▶ **Work to be completed**:
Word for word, retype the first line of the records and every following line through the one containing "half and TTBR1".

▶ **Data records**:
(* ===== verification/PagingA64.v ===== *)
(** * Page tables of AArch64 ([kernel/src/arch/aarch64/paging.rs], [mte.rs])

    The same seam as Paging on the other architecture: two roots, TTBR0 for the low
    half and TTBR1 for the high half, descriptors whose two low bits tell a table
    from a block, and permissions on the leaf alone.  Physical memory is a map from
    the frames that hold tables to their entries, as in Paging; barriers have no
    effect here, [tlbi] of a page and the tag stores of [tag_frame] are logged.
    [a & !b] is [Z.ldiff a b]. *)

From S2P Require Import Prelude Arch Buddy MemInit Frames.
From S2P Require Paging.

Definition PAGE : Z := 4096.
Definition GIB : Z := Z.shiftl 1 30.
Definition ADDR_MASK : Z := 0x0000fffffffff000.
Definition RAM_BASE : Z := 0x40000000.
Definition VALID : Z := Z.shiftl 1 0.
Definition TABLE : Z := 3.
Definition BLOCK : Z := 1.
Definition AF : Z := Z.shiftl 1 10.
Definition SH_INNER : Z := Z.shiftl 3 8.
Definition ATTR_NORMAL : Z := Z.shiftl 0 2.
Definition ATTR_DEVICE : Z := Z.shiftl 1 2.
Definition ATTR_TAGGED : Z := Z.shiftl 2 2.
Definition AP_RO : Z := Z.shiftl 1 7.
Definition AP_EL0 : Z := Z.shiftl 1 6.
Definition PXN : Z := Z.shiftl 1 53.
Definition UXN : Z := Z.shiftl 1 54.

Abbreviation has := Paging.has.
(** [e & 0b11 == t] *)
Definition kind (e t : Z) : bool := (Z.land e 3 =? t)%Z.

Definition lidx (vaddr level : Z) : nat := Z.to_nat (Z.land (Z.shiftr vaddr (12 + 9 * (3 - level))) 511).

Definition page_desc (pa : Z) (prot : Prot) : Z :=
  let base := Z.lor (Z.lor (Z.lor (Z.lor (Z.lor pa AF) SH_INNER) ATTR_NORMAL) TABLE) UXN in
  match prot with
  | Rx => Z.lor base AP_RO
  | Ro => Z.lor (Z.lor base AP_RO) PXN
  | Rw => Z.lor base PXN
  end.

Definition user_page_desc (pa : Z) (prot : Prot) : Z :=
  let base := Z.lor (Z.lor (Z.lor (Z.lor (Z.lor (Z.lor pa AF) SH_INNER) ATTR_NORMAL) TABLE) AP_EL0) PXN in
  match prot with
  | Rx => Z.lor base AP_RO
  | Ro => Z.lor (Z.lor base AP_RO) UXN
  | Rw => Z.lor base UXN
  end.

Definition section_prot (km : KernelMap) (v : Z) : Prot :=
  if ((text km).1 <=? v)%Z && (v <? (text km).2)%Z then Rx
  else if ((data_sect km).1 <=? v)%Z && (v <? (data_sect km).2)%Z then Rw
  else Ro.

Record Mach (F : Type) := mkMach {
  mem : gmap Z (list Z);
  fr : F;
  ttbr0 : Z;
  ttbr1 : Z;
  KERNEL_TTBR0 : Z;
  KERNEL_TTBR1 : Z;
  tlbi : list Z;      (* the operands of [tlbi vaae1is] *)
  stg : list Z        (* the pointers of [stg] *)
}.
Arguments mkMach {F} _ _ _ _ _ _ _ _.
Arguments mem {F} _.
Arguments fr {F} _.
Arguments ttbr0 {F} _.
Arguments ttbr1 {F} _.
Arguments KERNEL_TTBR0 {F} _.
Arguments KERNEL_TTBR1 {F} _.
Arguments tlbi {F} _.
Arguments stg {F} _.

Definition with_tag (addr tag : Z) : Z := Z.lor (Z.ldiff addr (Z.shiftl 15 56)) (Z.shiftl (Z.land tag 15) 56).

Section aarch64.
Context {F : Type} {FS : FrameSource F}.
Variable HHDM_OFFSET : Z.
Abbreviation AM := (M (Mach F) Empty_set).
Abbreviation phys_to_virt := (Paging.phys_to_virt HHDM_OFFSET).

Definition on_frames {A} (m : M F Empty_set A) : AM A := λ s,
  let '(r, f) := m (fr s) in (r, mkMach (mem s) f (ttbr0 s) (ttbr1 s) (KERNEL_TTBR0 s) (KERNEL_TTBR1 s) (tlbi s) (stg s)).
Definition set_mem (m : gmap Z (list Z)) : AM unit := modify (λ s,
  mkMach m (fr s) (ttbr0 s) (ttbr1 s) (KERNEL_TTBR0 s) (KERNEL_TTBR1 s) (tlbi s) (stg s)).

(** ** Entries *)

Definition write_entry (table : Z) (i : nat) (value : Z) : AM unit :=
  lift (phys_to_virt table);;
  s ← get;
  match mem s !! table with
  | None => panic
  | Some T => if decide (i < length T) then set_mem (<[table:=<[i:=value]> T]> (mem s)) else panic
  end.

Definition read_entry (table : Z) (i : nat) : AM Z :=
  lift (phys_to_virt table);;
  s ← get;
  match mem s !! table with
  | None => panic
  | Some T => lift (index T i)
  end.

(** [memory::alloc_zeroed_frame] *)
Definition alloc_zeroed_frame : AM (option Z) :=
  o ← on_frames fs_alloc;
  match o with
  | None => mret None
  | Some pa =>
      lift (phys_to_virt pa);;
      s ← get;
      set_mem (<[pa:=replicate 512 0%Z]> (mem s));;
      mret (Some pa)
  end.

Definition alloc_table : AM Z :=
  o ← alloc_zeroed_frame;
  match o with
  | None => panic
  | Some pa => mret pa
  end.

Definition free_table (pa : Z) : AM unit := on_frames (fs_free pa).

Definition clone_table (orig : Z) : AM Z :=
  new ← alloc_table;
  mfor (seq 0 512) (λ i, e ← read_entry orig i; write_entry new i e);;
  mret new.

(** ** The kernel's own tables *)

Definition low_desc (pa : Z) : Z :=
  if (pa <? RAM_BASE)%Z then Z.lor (Z.lor (Z.lor (Z.lor (Z.lor pa AF) ATTR_DEVICE) BLOCK) PXN) UXN
  else Z.lor (Z.lor (Z.lor (Z.lor (Z.lor (Z.lor pa AF) SH_INNER) ATTR_NORMAL) BLOCK) PXN) UXN.
Definition map_low_gib (l1 : Z) (g : nat) : AM unit :=
  l2 ← alloc_table;
  write_entry l1 g (Z.lor l2 TABLE);;
  mfor (seq 0 512) (λ j,
    let pa := Z.lor (wrap 64 (Z.shiftl (Z.of_nat g) 30)) (wrap 64 (Z.shiftl (Z.of_nat j) 21)) in
    write_entry l2 j (low_desc pa)).

Definition map_low (l0 : Z) (l0_index : nat) (bytes : Z) : AM unit :=
  l1 ← alloc_table;
  write_entry l0 l0_index (Z.lor l1 TABLE);;
  mfor (seq 0 (Z.to_nat (div_ceil bytes GIB))) (map_low_gib l1).

(** The [while] loop of [map_kernel]. *)
Fixpoint map_kernel_loop (fuel : nat) (km : KernelMap) (l3 v : Z) : AM unit :=
  if (v <? kernel_vend km)%Z then
    match fuel with
    | O => panic
    | S fuel' =>
        off ← lift (arith 64 (v - kernel_vbase km));
        pa ← lift (arith 64 (kernel_phys km + off));
        write_entry l3 (lidx v 3) (page_desc pa (section_prot km v));;
        v' ← lift (arith 64 (v + PAGE));
        map_kernel_loop fuel' km l3 v'
    end
  else mret ().

Definition map_kernel (l0 : Z) (km : KernelMap) : AM unit :=
  l1 ← alloc_table;
  write_entry l0 (lidx (kernel_vbase km) 0) (Z.lor l1 TABLE);;
  l2 ← alloc_table;
  write_entry l1 (lidx (kernel_vbase km) 1) (Z.lor l2 TABLE);;
  l3 ← alloc_table;
  write_entry l2 (lidx (kernel_vbase km) 2) (Z.lor l3 TABLE);;
  map_kernel_loop (Z.to_nat (div_ceil (kernel_vend km - kernel_vbase km) PAGE)) km l3 (kernel_vbase km).

Definition build_address_space (km : KernelMap) : AM AddressSpace :=
  t0 ← alloc_table;
  map_low t0 0 (identity_bytes km);;
  t1 ← alloc_table;
  map_low t1 (lidx (hhdm_offset km) 0) (identity_bytes km);;
  map_kernel t1 km;;
  modify (λ s, mkMach (mem s) (fr s) (ttbr0 s) (ttbr1 s) t0 t1 (tlbi s) (stg s));;
  mret (mkSpace t1 t0).

Definition kernel_space (s : Mach F) : AddressSpace := mkSpace (KERNEL_TTBR1 s) (KERNEL_TTBR0 s).

Definition activate_address_space (sp : AddressSpace) : AM unit := modify (λ s,
  mkMach (mem s) (fr s) (secondary sp) (primary sp) (KERNEL_TTBR0 s) (KERNEL_TTBR1 s) (tlbi s) (stg s)).

(** ** A process's own tables *)

Definition privatise (new_l2 : Z) (i : nat) : AM unit :=
  e ← read_entry new_l2 i;
  if has e VALID && kind e TABLE then
    priv_l3 ← clone_table (Z.land e ADDR_MASK);
    write_entry new_l2 i (Z.lor priv_l3 (Z.ldiff e ADDR_MASK))
  else mret ().

Definition new_process_space : AM AddressSpace :=
  s ← get;
  let kbase := KERNEL_TTBR0 s in
  new_l0 ← clone_table kbase;
  e0 ← read_entry kbase 0;
  new_l1 ← clone_table (Z.land e0 ADDR_MASK);
  write_entry new_l0 0 (Z.lor new_l1 (Z.ldiff e0 ADDR_MASK));;
  e1 ← read_entry (Z.land e0 ADDR_MASK) 1;
  new_l2 ← clone_table (Z.land e1 ADDR_MASK);
  write_entry new_l1 1 (Z.lor new_l2 (Z.ldiff e1 ADDR_MASK));;
  mfor (seq 0 512) (privatise new_l2);;
  s ← get;
  mret (mkSpace (KERNEL_TTBR1 s) new_l0).

Fixpoint reap_leaves (l2 : Z) (vas : list Z) (freed : Z) : AM Z :=
  match vas with
  | [] => mret freed
  | va :: vas' =>
      e2 ← read_entry l2 (lidx va 2);
      if has e2 VALID && kind e2 TABLE then
        leaf ← read_entry (Z.land e2 ADDR_MASK) (lidx va 3);
        if has leaf VALID then
          free_table (Z.land leaf ADDR_MASK);;
          n ← lift (arith 32 (freed + 1));
          reap_leaves l2 vas' n
        else reap_leaves l2 vas' freed
      else reap_leaves l2 vas' freed
  end.

Fixpoint reap_l3s (l2 : Z) (js : list nat) (freed : Z) : AM Z :=
  match js with
  | [] => mret freed
  | i :: js' =>
      e ← read_entry l2 i;
      if has e VALID && kind e TABLE then
        free_table (Z.land e ADDR_MASK);;
        n ← lift (arith 32 (freed + 1));
        reap_l3s l2 js' n
      else reap_l3s l2 js' freed
  end.

Definition reap_process_space (sp : AddressSpace) (owned_leaf_vas : list Z) : AM Z :=
  let l0 := secondary sp in
  e0 ← read_entry l0 0;
  let l1 := Z.land e0 ADDR_MASK in
  e1 ← read_entry l1 1;
  let l2 := Z.land e1 ADDR_MASK in
  freed ← reap_leaves l2 owned_leaf_vas 0;
  freed ← reap_l3s l2 (seq 0 512) freed;
  free_table l2;;
  free_table l1;;
  free_table l0;;
  lift (arith 32 (freed + 3)).

(** ** Walking the active tables *)

Definition high (vaddr : Z) : bool := has vaddr (Z.shiftl 1 63).
Definition current_root (vaddr : Z) : AM Z :=
  s ← get;
  mret (Z.land (if high vaddr then ttbr1 s else ttbr0 s) ADDR_MASK).

(** The loop over the levels from [level] on, [n] of them left. *)
Definition MASK (level : Z) : Z :=
  if (level =? 1)%Z then 0x3fffffff else if (level =? 2)%Z then 0x1fffff else if (level =? 3)%Z then 0xfff else 0.
Fixpoint walk_levels (n : nat) (level table vaddr : Z) : AM (option (Z * Z)) :=
  match n with
  | O => mret None
  | S n' =>
      e ← read_entry table (lidx vaddr level);
      if negb (has e VALID) then mret None else
      if (level =? 3)%Z then mret (Some (e, 0xfff)%Z) else
      if kind e BLOCK then mret (Some (e, MASK level)) else
      walk_levels n' (level + 1) (Z.land e ADDR_MASK) vaddr
  end.
Definition walk (vaddr : Z) : AM (option (Z * Z)) :=
  table ← current_root vaddr;
  walk_levels 4 0 table vaddr.

Definition translate (vaddr : Z) : AM (option Z) :=
  o ← walk vaddr;
  match o with
  | None => mret None
  | Some (leaf, mask) =>
      pa ← lift (arith 64 (Z.ldiff (Z.land leaf ADDR_MASK) mask + Z.land vaddr mask));
      mret (Some pa)
  end.

Definition page_prot (vaddr : Z) : AM (option (bool * bool)) :=
  o ← walk vaddr;
  mret ((λ lm : Z * Z, (negb (has lm.1 AP_RO), negb (has lm.1 PXN))) <$> o).

(** ** Editing the active tables *)

Definition flush_page (v : Z) : AM unit := modify (λ s,
  mkMach (mem s) (fr s) (ttbr0 s) (ttbr1 s) (KERNEL_TTBR0 s) (KERNEL_TTBR1 s) (tlbi s ++ [Z.shiftr v 12]) (stg s)).

Definition split_block (e2 : Z) : AM Z :=
  let base := Z.ldiff (Z.land e2 ADDR_MASK) 0x1fffff in
  let attrs := Z.ldiff (Z.ldiff e2 ADDR_MASK) 3 in
  new_l3 ← alloc_table;
  mfor (seq 0 512) (λ j,
    off ← lift (arith 64 (Z.of_nat j * PAGE));
    pa ← lift (arith 64 (base + off));
    write_entry new_l3 j (Z.lor (Z.lor pa attrs) TABLE));;
  mret new_l3.

Definition assert (b : bool) : AM unit := if b then mret () else panic.

Definition ensure_l3_table (v : Z) : AM Z :=
  root ← current_root v;
  e0 ← read_entry root (lidx v 0);
  assert (has e0 VALID);;
  e1 ← read_entry (Z.land e0 ADDR_MASK) (lidx v 1);
  assert (has e1 VALID && kind e1 TABLE);;
  let l2 := Z.land e1 ADDR_MASK in
  e2 ← read_entry l2 (lidx v 2);
  assert (has e2 VALID);;
  if kind e2 BLOCK then
    new_l3 ← split_block e2;
    write_entry l2 (lidx v 2) (Z.lor new_l3 TABLE);;
    mret new_l3
  else mret (Z.land e2 ADDR_MASK).

Definition install_guard_page (vaddr : Z) : AM unit :=
  let v := Z.ldiff vaddr 0xfff in
  l3 ← ensure_l3_table v;
  write_entry l3 (lidx v 3) 0;;
  flush_page v.

Definition map_tagged (vaddr : Z) : AM unit :=
  let v := Z.ldiff vaddr 0xfff in
  l3 ← ensure_l3_table v;
  e ← read_entry l3 (lidx v 3);
  let pa := Z.land e ADDR_MASK in
  write_entry l3 (lidx v 3) (Z.lor (Z.lor (Z.lor (Z.lor (Z.lor (Z.lor pa AF) SH_INNER) ATTR_TAGGED) TABLE) UXN) PXN);;
  flush_page v.

Definition map_page (vaddr phys : Z) (prot : Prot) : AM unit :=
  let v := Z.ldiff vaddr 0xfff in
  l3 ← ensure_l3_table v;
  write_entry l3 (lidx v 3) (page_desc (Z.land phys ADDR_MASK) prot);;
  flush_page v.

(** [mte::tag_frame] *)
Definition tag_frame (hhdm_base tag : Z) : AM unit :=
  let base := with_tag (Z.ldiff hhdm_base 0xfff) tag in
  mfor (seq 0 256) (λ g,
    off ← lift (arith 64 (Z.of_nat g * 16));
    p ← lift (arith 64 (base + off));
    modify (λ s, mkMach (mem s) (fr s) (ttbr0 s) (ttbr1 s) (KERNEL_TTBR0 s) (KERNEL_TTBR1 s) (tlbi s) (stg s ++ [p]))).

(** The descriptor [map_user_page] writes. *)
Definition user_desc (pa : Z) (prot : Prot) (domain : Z) : Z :=
  if (domain =? 0)%Z then user_page_desc pa prot
  else Z.lor (Z.ldiff (user_page_desc pa prot) (Z.shiftl 7 2)) ATTR_TAGGED.
Definition map_user_page (vaddr phys : Z) (prot : Prot) (domain : Z) : AM unit :=
  let v := Z.ldiff vaddr 0xfff in
  let pa := Z.land phys ADDR_MASK in
  l3 ← ensure_l3_table v;
  write_entry l3 (lidx v 3) (user_desc pa prot domain);;
  flush_page v;;
  if (domain =? 0)%Z then mret () else
    hhdm ← lift (phys_to_virt pa);
    map_tagged hhdm;;
    tag_frame hhdm (wrap 8 (Z.land domain 15)).
End aarch64.

(** ** Cache maintenance

    The addresses [sync_instruction_cache] cleans and those it invalidates, in
    order, for the line sizes of [CTR_EL0]. *)
Fixpoint lines {E} (fuel : nat) (a fin step : Z) : res E (list Z) :=
  if (a <? fin)%Z then
    match fuel with
    | O => Panic
    | S fuel' =>
        a' ← arith 64 (a + step);
        l ← lines fuel' a' fin step;
        Ok (a :: l)
    end
  else Ok [].
Definition sync_instruction_cache {E} (ctr vaddr : Z) (len : nat) : res E (list Z * list Z) :=
  if (len =? 0) then Ok ([], []) else
  let dline := Z.shiftl 4 (Z.land (Z.shiftr ctr 16) 15) in
  let iline := Z.shiftl 4 (Z.land ctr 15) in
  fin ← arith 64 (vaddr + Z.of_nat len);
  d ← lines (S len) (Z.ldiff vaddr (dline - 1)) fin dline;
  i ← lines (S len) (Z.ldiff vaddr (iline - 1)) fin iline;
  Ok (d, i).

▶ **Result of the exercise**:
(* ===== verification/PagingA64.v ===== *)
(** * Page tables of AArch64 ([kernel/src/arch/aarch64/paging.rs], [mte.rs])

    The same seam as Paging on the other architecture: two roots, TTBR0 for the low
    half and TTBR1 for the high half, descriptors whose two low bits tell a table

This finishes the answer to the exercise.